Помолчав, леди Харриет выпрямилась в кресле и сказала:
— Я считала вас своим главным авторитетом в вопросах морали, когда была маленькой девочкой. Скажите мне, вы считаете, что лгать дурно?
— Дорогая! Как можно задавать такой вопрос? Разумеется, это очень дурно, даже очень грешно, можно сказать. Но я же знаю, что вы просто шутили, когда говорили, что солгали.
— Нет, совсем не шутила. Я солгала самым что ни на есть настоящим образом. Я сказала: «Я обязана поехать в Холлингфорд по делу», тогда как правда заключалась в том, что никакого обязательства не было: одно только нестерпимое желание освободиться на час-другой от своих гостей, а мое единственное дело — приехать сюда, зевать, жаловаться и сидеть развалясь, в свое удовольствие. Я и правда думаю, что у меня нехорошо на душе из-за того, что я наврала, как выражаются дети.
— Но дорогая леди Харриет, — сказала миссис Гибсон, слегка недоумевая, что же на самом деле означают слова, которые вертятся у нее на языке, — я уверена, что вы думали, что имели в виду то, что вы говорили, когда говорили это.
— Нет, не думала, — вставила леди Харриет.
— И, кроме того, виноваты эти надоедливые люди, которые довели вас до такого состояния. Да, это, конечно же, их вина, а не ваша. Ну и потом, вы ведь знаете, что такое светские условности, — ах, как они сковывают человека!
Леди Харриет помолчала с минуту, а потом спросила:
— Скажите мне, Клэр, вам ведь случалось лгать?
— Леди Харриет! По-моему, вы могли бы знать меня лучше, но я понимаю, что вы не то хотели сказать.
— Нет, именно то. Во всяком случае, вам, должно быть, приходилось лгать для благой цели. Как вы себя чувствовали после этого?
— Если бы когда-нибудь пришлось, я бы чувствовала себя ужасно.

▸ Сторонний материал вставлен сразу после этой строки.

(* ===== verification/Ledger.v ===== *)
(** * Accounts and the runtime

    The part of the Solana runtime that programs/shielded-pool uses through
    pinocchio: the ledger of accounts with the sysvars and the log of inner
    instructions, the views an instruction receives, and the calls whose code
    is elsewhere ([Runtime]: system-program instructions, resizing and closing
    an account, address derivation) with their documented effects
    ([RuntimeLaws]) and a concrete instance.

    Two views with one address alias: both read and write the ledger entry. *)

From S2P Require Import Prelude Hasher HashChain Smt Errors.

(** [crate::ID], the base58 [declare_id!] of programs/shielded-pool/src/lib.rs. *)
Definition ID : bytes :=
  be_bytes 32 0xcbcb578ae61258132eeaf6ac121c0a42b88a2e84fb11e7e2d5ba0afd1273163.

(** The System program's address. *)
Definition SYSTEM_PROGRAM : bytes := zero32.

(** ** Errors *)

Inductive ProgramError : Set :=
| Custom (code : Z)
| PeInvalidArgument
| PeInvalidInstructionData
| PeInvalidAccountData
| PeIncorrectProgramId
| PeMissingRequiredSignature
| PeAccountAlreadyInitialized
| PeNotEnoughAccountKeys
| PeAccountBorrowFailed
| PeArithmeticOverflow
| RuntimeError (code : Z).     (** any other error of the runtime *)

Definition pool (e : ShieldedPoolError) : ProgramError := Custom (error_code e).
Definition of_hasher (e : HasherError) : ProgramError := Custom (u32_of_hasher_error e).

(** ** The ledger *)

Record Account : Type := mkAccount {
  lamports : Z;
  acct_owner : bytes;
  acct_data : bytes;
}.

Definition with_lamports (n : Z) (a : Account) : Account := mkAccount n (acct_owner a) (acct_data a).
Definition with_owner (o : bytes) (a : Account) : Account := mkAccount (lamports a) o (acct_data a).
Definition with_data (d : bytes) (a : Account) : Account := mkAccount (lamports a) (acct_owner a) d.

Record Clock : Type := mkClock {
  slot : Z;
  unix_timestamp : Z;
}.
(* ===== verification/Circuit.v ===== *)
(** * Circuits and proof verification

    src/program-libs/interface/src/verifying_keys/circuit.rs: the circuit a
    transact names, its accessors and its verifying key; the feature gate of
    programs/shielded-pool/src/circuit_features.rs; and the Groth16 check of
    instructions/verifier.rs.  The generated key bytes are opaque: a key is its
    family and shape, the pairing check and the proving-key hashes are
    parameters. *)

From S2P Require Import Prelude Hasher Errors TreeSlot NullifierTree State Ledger.

Definition N_PUBLIC_SLOTS : Z := 3.
Definition CURRENT_PUBLIC_ASSET_SLOTS : Z := N_PUBLIC_SLOTS.

Record Bsb22Commitment : Type := mkBsb22 {
  bsb_commitment : bytes;
  bsb_commitment_pok : bytes;
}.

Record AnonymousRingEddsaProofData : Type := mkAnonymousData {
  ar_bsb22_commitment : Bsb22Commitment;
  ar_default_owner_tag : option bytes;
}.

Record EddsaProofData : Type := mkEddsaData {
  ed_bsb22_commitment : Bsb22Commitment;
  ed_owner_pk : bytes;
}.

(** ** Cache access *)

Record CacheAccess : Type := mkCacheAccess {
  read_bitmap : Z;
  write_slots : list CacheWriteEntry;     (** [MAX_CACHE_WRITES] entries *)
}.

#[export] Instance cache_write_eq_dec : EqDecision CacheWriteEntry.
Proof. solve_decision. Defined.

Definition cache_write_NONE : CacheWriteEntry := mkCacheWrite 255 255.

Definition is_write (e : CacheWriteEntry) : bool := negb (bool_decide (e = cache_write_NONE)).

(** [writes()]: the entries before the first empty one. *)
Definition cache_writes (a : CacheAccess) : list CacheWriteEntry := HashChain.take_while is_write (write_slots a).

Definition writes_cache (a : CacheAccess) : bool :=
  match head (write_slots a) with Some e => is_write e | None => false end.

(** No later entry has the same slot or output. *)
Fixpoint distinct_writes (writes : list CacheWriteEntry) : bool :=
  match writes with
  | [] => true
  | e :: rest =>
      forallb (fun later => negb (cw_slot later =? cw_slot e) && negb (cw_output later =? cw_output e)) rest
      && distinct_writes rest
  end.

Definition valid_cache_writes (write_slots : list CacheWriteEntry) (output_count : nat) : bool :=
  let used := length (HashChain.take_while is_write write_slots) in
  let writes := take used write_slots in
  let unused := drop used write_slots in
  forallb (fun e => bool_decide (e = cache_write_NONE)) unused
  && forallb (fun e => (cw_output e <? Z.of_nat output_count) && (cw_slot e <? Z.of_nat CACHE_CAPACITY)) writes
  && distinct_writes writes.

Definition cache_access_valid (a : CacheAccess) (input_count output_count : nat) : bool :=
  (Z.shiftr (read_bitmap a) (Z.of_nat CACHE_CAPACITY) =? 0)
  && (count_ones (read_bitmap a) <=? input_count)%nat
  && (negb (read_bitmap a =? 0) || writes_cache a)
  && valid_cache_writes (write_slots a) output_count.

(** ** Circuits *)

Inductive OutputOwnerMode : Set := OwnerNone | OwnerAll | OwnerConfidentialMarked.

Inductive CircuitId : Type :=
| ConfidentialSigner (n_in n_out slots : Z)
| ConfidentialRingEddsa (n_in n_out slots : Z)
| RingAuthority (n_in n_out slots : Z)
| AnonymousRingEddsa (n_in n_out slots : Z) (proof_data : AnonymousRingEddsaProofData)
| ConfidentialSignerCached (n_in n_out slots : Z) (selection : CacheAccess)
| ConfidentialRingEddsaCached (n_in n_out slots : Z) (selection : CacheAccess)
| AnonymousRingEddsaCached (n_in n_out slots : Z) (proof_data : AnonymousRingEddsaProofData) (selection : CacheAccess)
| ConfidentialEddsa (n_in n_out slots : Z) (proof_data : EddsaProofData)
| ConfidentialEddsaCached (n_in n_out slots : Z) (proof_data : EddsaProofData) (selection : CacheAccess).

Definition cache_access (c : CircuitId) : option CacheAccess :=
  match c with
  | ConfidentialSignerCached _ _ _ selection
  | ConfidentialRingEddsaCached _ _ _ selection
  | AnonymousRingEddsaCached _ _ _ _ selection
  | ConfidentialEddsaCached _ _ _ _ selection => Some selection
  | _ => None
  end.

Definition uncached (c : CircuitId) : CircuitId :=
  match c with
  | ConfidentialSignerCached i o s _ => ConfidentialSigner i o s
  | ConfidentialRingEddsaCached i o s _ => ConfidentialRingEddsa i o s
  | AnonymousRingEddsaCached i o s d _ => AnonymousRingEddsa i o s d
  | ConfidentialEddsaCached i o s d _ => ConfidentialEddsa i o s d
  | other => other
  end.

(** [shape()]: inputs, outputs and public asset slots. *)
Definition circuit_shape (c : CircuitId) : Z * Z * Z :=
  match c with
  | ConfidentialSigner i o s | ConfidentialRingEddsa i o s | RingAuthority i o s
  | AnonymousRingEddsa i o s _ | ConfidentialSignerCached i o s _ | ConfidentialRingEddsaCached i o s _
  | AnonymousRingEddsaCached i o s _ _ | ConfidentialEddsa i o s _ | ConfidentialEddsaCached i o s _ _ => (i, o, s)
  end.

Definition num_inputs (c : CircuitId) : Z := (circuit_shape c).1.1.
Definition num_outputs (c : CircuitId) : Z := (circuit_shape c).1.2.
Definition num_public_asset_slots (c : CircuitId) : Z := (circuit_shape c).2.

Definition is_confidential (c : CircuitId) : bool :=
  match uncached c with
  | ConfidentialSigner _ _ _ | ConfidentialRingEddsa _ _ _ | AnonymousRingEddsa _ _ _ _
  | ConfidentialEddsa _ _ _ _ => true
  | _ => false
  end.

Definition is_ring (c : CircuitId) : bool :=
  match uncached c with
  | ConfidentialRingEddsa _ _ _ | RingAuthority _ _ _ | AnonymousRingEddsa _ _ _ _ => true
  | _ => false
  end.

Definition is_authority (c : CircuitId) : bool := match c with RingAuthority _ _ _ => true | _ => false end.

Definition is_anonymous (c : CircuitId) : bool :=
  match uncached c with AnonymousRingEddsa _ _ _ _ => true | _ => false end.

Definition has_message_hash (c : CircuitId) : bool :=
  match uncached c with AnonymousRingEddsa _ _ _ _ | ConfidentialEddsa _ _ _ _ => true | _ => false end.

Definition bsb22_commitment (c : CircuitId) : option Bsb22Commitment :=
  match c with
  | AnonymousRingEddsa _ _ _ d | AnonymousRingEddsaCached _ _ _ d _ => Some (ar_bsb22_commitment d)
  | ConfidentialEddsa _ _ _ d | ConfidentialEddsaCached _ _ _ d _ => Some (ed_bsb22_commitment d)
  | _ => None
  end.

Definition eddsa_owner_pk (c : CircuitId) : option bytes :=
  match c with
  | ConfidentialEddsa _ _ _ d | ConfidentialEddsaCached _ _ _ d _ => Some (ed_owner_pk d)
  | _ => None
  end.

Definition default_owner_tag (c : CircuitId) : option bytes :=
  match c with
  | AnonymousRingEddsa _ _ _ d | AnonymousRingEddsaCached _ _ _ d _ => ar_default_owner_tag d
  | _ => None
  end.

Definition requires_input_signatures (c : CircuitId) : bool := negb (is_authority c).

Definition output_owner_mode (c : CircuitId) : OutputOwnerMode :=
  match c with
  | ConfidentialSigner _ _ _ | ConfidentialSignerCached _ _ _ _
  | ConfidentialEddsa _ _ _ _ | ConfidentialEddsaCached _ _ _ _ _ => OwnerAll
  | ConfidentialRingEddsa _ _ _ | AnonymousRingEddsa _ _ _ _
  | ConfidentialRingEddsaCached _ _ _ _ | AnonymousRingEddsaCached _ _ _ _ _ => OwnerConfidentialMarked
  | RingAuthority _ _ _ => OwnerNone
  end.

Definition circuit_is_supported (c : CircuitId) : bool :=
  let '(i, o, s) := circuit_shape c in
  if negb (s =? CURRENT_PUBLIC_ASSET_SLOTS) then false else
  let shape := mkShape (Z.to_nat i) (Z.to_nat o) in
  match c with
  | ConfidentialSigner _ _ _ | ConfidentialRingEddsa _ _ _ | AnonymousRingEddsa _ _ _ _
  | ConfidentialSignerCached _ _ _ _ | ConfidentialRingEddsaCached _ _ _ _
  | AnonymousRingEddsaCached _ _ _ _ _ => is_supported shape
  | RingAuthority _ _ _ => is_ring_authority shape
  | ConfidentialEddsa _ _ _ _ | ConfidentialEddsaCached _ _ _ _ _ => is_confidential_eddsa shape
  end.

(** ** Verifying keys *)

(** A generated key module, named by its family and shape. *)
Inductive PoolKey : Set :=
| merge (width : Z)
| merge_ring (width : Z)
| transfer_confidential (n_in n_out : Z)
| transfer_ring (n_in n_out : Z)
| transfer_eddsa_ring (n_in n_out : Z)
| transfer_ring_authority (n_in n_out : Z)
| transfer_confidential_eddsa (n_in n_out : Z).

(** The key tables of [circuit_key_item!]. *)
Definition transact_keys : list (Z * Z) :=
  [(1, 2); (1, 4); (1, 8); (2, 2); (2, 4); (1, 16); (2, 8); (3, 2); (3, 4); (2, 16); (3, 8); (4, 2); (4, 4);
   (4, 8); (5, 2); (5, 4); (4, 16); (5, 8); (6, 2); (6, 4); (5, 16); (6, 8); (8, 2); (8, 4); (8, 8); (8, 16);
   (12, 2); (12, 4); (12, 8); (16, 2); (16, 4); (16, 8); (24, 2); (24, 4); (32, 2); (40, 2); (48, 2); (49, 2)].

Definition authority_keys : list (Z * Z) := [(2, 2); (4, 4)].

Definition confidential_eddsa_keys : list (Z * Z) :=
  [(2, 8); (2, 16); (4, 8); (4, 16); (8, 8); (8, 16); (16, 8); (16, 16); (24, 8); (24, 16); (48, 8); (48, 16)].

(** The first arm with this shape. *)
Definition key_in (table : list (Z * Z)) (i o s : Z) (key : Z -> Z -> PoolKey) : option PoolKey :=
  if existsb (fun '(ki, ko) => (ki =? i) && (ko =? o)) table && (s =? CURRENT_PUBLIC_ASSET_SLOTS)
  then Some (key i o) else None.

Definition verifying_key (c : CircuitId) : option PoolKey :=
  match uncached c with
  | ConfidentialSigner i o s => key_in transact_keys i o s transfer_confidential
  | ConfidentialRingEddsa i o s => key_in transact_keys i o s transfer_ring
  | AnonymousRingEddsa i o s _ => key_in transact_keys i o s transfer_eddsa_ring
  | RingAuthority i o s => key_in authority_keys i o s transfer_ring_authority
  | ConfidentialEddsa i o s _ => key_in confidential_eddsa_keys i o s transfer_confidential_eddsa
  | _ => None
  end.

(** Generated with each key: the proving key's hash, and whether the build enables
    the circuit feature. *)
Class KeyMetadata : Type := {
  proving_key_sha256 : PoolKey -> bytes;
  confidential_eddsa_feature : bool;
}.

(** [vk_commitment.is_some()]: the families whose proofs carry a commitment. *)
Definition has_commitment (k : PoolKey) : bool :=
  match k with transfer_eddsa_ring _ _ | transfer_confidential_eddsa _ _ => true | _ => false end.

(** circuit_features.rs *)
Definition circuit_enabled `{KeyMetadata} (c : CircuitId) : bool :=
  match eddsa_owner_pk c with
  | None => true
  | Some _ =>
      match verifying_key c with
      | None => false
      | Some k =>
          confidential_eddsa_feature &&
          existsb (fun '(i, o) => bool_decide (proving_key_sha256 (transfer_confidential_eddsa i o) = proving_key_sha256 k))
            confidential_eddsa_keys
      end
  end.

(** ** verifier.rs *)

Record Groth16Proof : Type := mkGroth16Proof {
  g_a : bytes;
  g_b : bytes;
  g_c : bytes;
  g_commitment : option (bytes * bytes);
}.

(** groth16-solana for the pool's keys: the constructors' checks and the pairing
    checks, without and with a commitment. *)
Class PoolGroth16 : Type := {
  pool_decompress_g1 : bytes -> option bytes;
  pool_new : bytes -> bytes -> bytes -> list bytes -> PoolKey -> bool;
  pool_verify : bytes -> bytes -> bytes -> list bytes -> PoolKey -> bool;
  pool_new_with_commitment : bytes -> bytes -> bytes -> bytes -> bytes -> list bytes -> PoolKey -> bool;
  pool_verify_with_commitment : bytes -> bytes -> bytes -> bytes -> bytes -> list bytes -> PoolKey -> bool;
}.

Definition verify_groth16 `{PoolGroth16} (proof : Groth16Proof) (public_input_hash : bytes) (key : PoolKey)
    (encoding_err verify_err : ShieldedPoolError) : res ProgramError unit :=
  let? a := ok_or (pool_decompress_g1 (g_a proof)) (pool encoding_err) in
  let b := g_b proof in
  let? c := ok_or (pool_decompress_g1 (g_c proof)) (pool encoding_err) in
  let public_inputs := [public_input_hash] in
  match g_commitment proof, has_commitment key with
  | Some (commitment, commitment_pok), true =>
      let? commitment := ok_or (pool_decompress_g1 commitment) (pool encoding_err) in
      let? commitment_pok := ok_or (pool_decompress_g1 commitment_pok) (pool encoding_err) in
      check pool_new_with_commitment a b c commitment commitment_pok public_inputs key else pool verify_err in
      check pool_verify_with_commitment a b c commitment commitment_pok public_inputs key else pool verify_err in
      Ok tt
  | None, false =>
      check pool_new a b c public_inputs key else pool verify_err in
      check pool_verify a b c public_inputs key else pool verify_err in
      Ok tt
  | _, _ => Err (pool verify_err)
  end.

(** ** Theorems *)

Lemma listed_keys (shapes : list Shape) (table : list (Z * Z)) i o : 0 <= i -> 0 <= o ->
  Forall2 (fun s '(ki, ko) => Z.of_nat (n_inputs s) = ki /\ Z.of_nat (n_outputs s) = ko) shapes table ->
  is_listed (mkShape (Z.to_nat i) (Z.to_nat o)) shapes = existsb (fun '(ki, ko) => (ki =? i) && (ko =? o)) table.
Proof.
  intros Hi Ho. induction 1 as [|s [ki ko] shapes table [Hk1 Hk2] _ IH]; [done|]. cbn [is_listed existsb]. rewrite IH.
  cbn [n_inputs n_outputs].
  assert ((n_inputs s =? Z.to_nat i)%nat = (ki =? i)) as ->
    by (destruct (Nat.eqb_spec (n_inputs s) (Z.to_nat i)), (Z.eqb_spec ki i); lia).
  assert ((n_outputs s =? Z.to_nat o)%nat = (ko =? o)) as ->
    by (destruct (Nat.eqb_spec (n_outputs s) (Z.to_nat o)), (Z.eqb_spec ko o); lia).
  by destruct (_ && _).
Qed.

Lemma authority_shape i o : 0 <= i -> 0 <= o ->
  is_ring_authority (mkShape (Z.to_nat i) (Z.to_nat o)) = existsb (fun '(ki, ko) => (ki =? i) && (ko =? o)) authority_keys.
Proof.
  intros Hi Ho. unfold is_ring_authority, RING_AUTHORITY_WIDTHS, authority_keys. cbn [n_inputs n_outputs existsb].
  repeat match goal with
  | |- context [(?a =? ?b)%nat] => destruct (Nat.eqb_spec a b)
  | |- context [?a =? ?b] => destruct (Z.eqb_spec a b)
  end; cbn; try reflexivity; lia.
Qed.

(** C35. The supported selectors are exactly those with a committed verifying key, and
    a key takes a commitment exactly when the selector carries one: every
    admitted shape can be verified, and no key is reachable outside the list. *)
Theorem supported_iff_key (c : CircuitId) : 0 <= num_inputs c -> 0 <= num_outputs c ->
  (circuit_is_supported c = true <-> exists k, verifying_key c = Some k) /\
  forall k, verifying_key c = Some k -> has_commitment k = bool_decide (is_Some (bsb22_commitment c)).
Proof.
  intros Hi Ho. unfold num_inputs, num_outputs in *.
  assert (forall i o s key, 0 <= i -> 0 <= o ->
    (is_supported (mkShape (Z.to_nat i) (Z.to_nat o)) && (s =? CURRENT_PUBLIC_ASSET_SLOTS) = true
     <-> exists k, key_in transact_keys i o s key = Some k)) as Htransact.
  { intros i o s key Hi' Ho'. unfold is_supported, key_in. rewrite (listed_keys _ transact_keys) by (done || (unfold SPP_SUPPORTED_SHAPES, CONFIDENTIAL_EDDSA_SHAPES; repeat constructor)).
    destruct (_ && _); naive_solver. }
  assert (forall i o s key, 0 <= i -> 0 <= o ->
    (is_confidential_eddsa (mkShape (Z.to_nat i) (Z.to_nat o)) && (s =? CURRENT_PUBLIC_ASSET_SLOTS) = true
     <-> exists k, key_in confidential_eddsa_keys i o s key = Some k)) as Heddsa.
  { intros i o s key Hi' Ho'. unfold is_confidential_eddsa, key_in.
    rewrite (listed_keys _ confidential_eddsa_keys) by (done || (unfold SPP_SUPPORTED_SHAPES, CONFIDENTIAL_EDDSA_SHAPES; repeat constructor)). destruct (_ && _); naive_solver. }
  split.
  - unfold circuit_is_supported, verifying_key. destruct c; cbn [circuit_shape fst snd uncached] in *;
      (rewrite <- ?Htransact, <- ?Heddsa by done); try (destruct (_ =? _); cbn [negb]; rewrite ?andb_true_r, ?andb_false_r; done).
    unfold key_in. rewrite <- authority_shape by done. destruct (slots =? _); cbn [negb]; rewrite ?andb_true_r, ?andb_false_r.
    + destruct (is_ring_authority _); naive_solver.
    + naive_solver.
  - unfold verifying_key, key_in. intros k. destruct c; cbn [uncached bsb22_commitment];
      (destruct (_ && _); [|done]); intros [= <-]; reflexivity.
Qed.

Lemma supported_iff_key_witness :
  let c := ConfidentialSigner 2 2 3 in
  (circuit_is_supported c = true <-> exists k, verifying_key c = Some k) /\
  forall k, verifying_key c = Some k -> has_commitment k = bool_decide (is_Some (bsb22_commitment c)).
Proof. apply (supported_iff_key (ConfidentialSigner 2 2 3)); vm_compute; congruence. Defined.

Я умерла бы от угрызений совести. «Правду, только правду и ничего, кроме правды» — мне всегда казалось, что это такие прекрасные слова. Ну и притом, в моей натуре столько несгибаемости, а в нашей сфере жизни так мало соблазнов, и если мы скромны, то мы и просты, и не скованы этикетом.
— Значит, вы очень осуждаете меня? Если меня осудит кто-нибудь другой, мне не будет так неприятно из-за того, что я сказала сегодня утром.
— Я никоим образом никогда не осуждала вас, даже в самой глубине души, дорогая леди Харриет! Осуждать вас! Это была бы самонадеянность с моей стороны.